Pantau Gambut analyzed the distribution of hot spots captured by the VIIRS sensor with a high level of confidence in seven priority provinces for peat restoration. Hot spots were found on peatlands located in concession areas throughout the seven provinces.  In fact, the distribution of hot spots in concession areas in Papua has increased compared to 2016-2018. This should be addressed by enhancing prevention efforts and tightening security in areas prone to fires, considering that concessions in peatlands are still being granted to companies despite the government’s stated commitment for peat protection. Without increased supervision, it is not impossible that Papua will suffer the same fate as Kalimantan and Sumatra.

By regulation, line ministries for the environment, forestry, and agriculture have issued orders to reduce the potential for fires, including Regulation of the Minister of Agriculture No. 5 of 2018, which prohibits burning activities in land clearing and management, and Circular Letter of the Minister of Environment and Forestry in 2015 which authorizes efforts to secure concession areas from potential forest fires. In fact, the President of Indonesia has issued Government Regulation No. 57 of 2016 in conjunction with Government Regulation No. 71 of 2014 concerning the Protection and Management of Peatlands, which outlines the prohibition of peat burning and directives for restoration in damaged peat areas.

The ultimate legal basis when it comes to law enforcement for forest and land burning perpetrators has been established in 3 cross-sectoral National Laws. The first is Article 78 Paragraph (3) of Law No. 41 of 1999 (Forestry Law), which states that forest fire perpetrators are subject to a 15-year prison sentence and a maximum fine of IDR 5 billion. Second, Article 8 Paragraph (1) of Law No. 18 of 2004 (Plantation Law) states that if anyone who intentionally committed land clearing by burning is subject to a 10-year prison sentence and a maximum fine of IDR 10 billion. Finally, Article 108 of Law Number 32 of 2009 (Environmental Protection and Management Law) stipulates that anyone who intentionally committed land clearing by burning is subject to a minimum of three years and a maximum of 10 years in prison, as well as a maximum fine of IDR 10 billion.

Repeated fires in licensed cultivation areas have raised questions about the company’s compliance with regulations for protecting peat ecosystems, especially on preventing damage to peat ecosystems due to land fires. It seems that these regulations only work on paper and lacking any actual implementation.

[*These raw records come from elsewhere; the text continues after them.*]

(** X12.  [checkSyncNeeded] asks for no sync while a cycle is in flight, nor
    when there is no intent at all (it then answers the number 0, also on
    an engine that never synced), nor when the engine's hash is the hash
    of the stored intents. *)
Theorem checkSyncNeeded_quiet (intents : list value) (w : World) :
  storage_getIntents (store w) = Normal intents →
  _isSyncing (engine w) = true
  ∨ intents = []
  ∨ _currentModelHash (engine w) = Some (computeModelHash intents) →
  ∃ answer,
    checkSyncNeeded w = (Normal answer, logged [GetIntents] w)
    ∧ truthy answer = false
    ∧ (intents = [] → answer = JsNumber 0).
Proof.
  intros Hi Hq. unfold checkSyncNeeded, bind, call, modify, get_state, lift, ret.
  cbn [store engine]. rewrite Hi. eexists. split; [reflexivity|].
  destruct intents as [|i intents]; [done|]. cbn [length truthy].
  split; [|done]. destruct Hq as [->|[?| ->]]; [apply andb_false_r|done|].
  by rewrite bool_decide_eq_true_2.
Qed.

(** X13.  A cycle that completes settles the question: as long as the intents
    are the ones the cycle read, [checkSyncNeeded] asks for no sync. *)
Theorem sync_then_checkSyncNeeded (forceRetrain : bool) (intents : list value)
    (w w' : World) :
  storage_getIntents (store w) = Normal intents →
  sync forceRetrain w = (Normal tt, w') →
  storage_getIntents (store w') = Normal intents →
  ∃ answer,
    checkSyncNeeded w' = (Normal answer, logged [GetIntents] w')
    ∧ truthy answer = false.
Proof.
  intros Hi Hs Hi'. rewrite (sync_ignores_modelExists _ _ _ Hi) in Hs.
  apply load_or_train_normal in Hs as (wl & w'' & _ & ->).
  unfold checkSyncNeeded, bind, call, modify, get_state, lift, ret.
  cbn [store engine] in *. rewrite Hi'. eexists. split; [reflexivity|].
  destruct intents as [|i intents]; [done|]. cbn [length truthy].
  cbn [on_engine engine set_synced _currentModelHash].
  by rewrite bool_decide_eq_true_2.
Qed.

Law enforcement against companies with repeated fire cases in their concession areas needs to be improved, considering that cases like these seem to often get lost in the haze. In the case of PT Sumatera Riang Lestari in Riau, for instance, where fire happens every year in the concession area, it seems that no fire prevention measures have been taken by the company, and no legal action serving as deterrence effect

This begs the question as to the real root cause of forest fires that keep recurring in concession areas: is it lack of clear regulations, or is it poor law enforcement?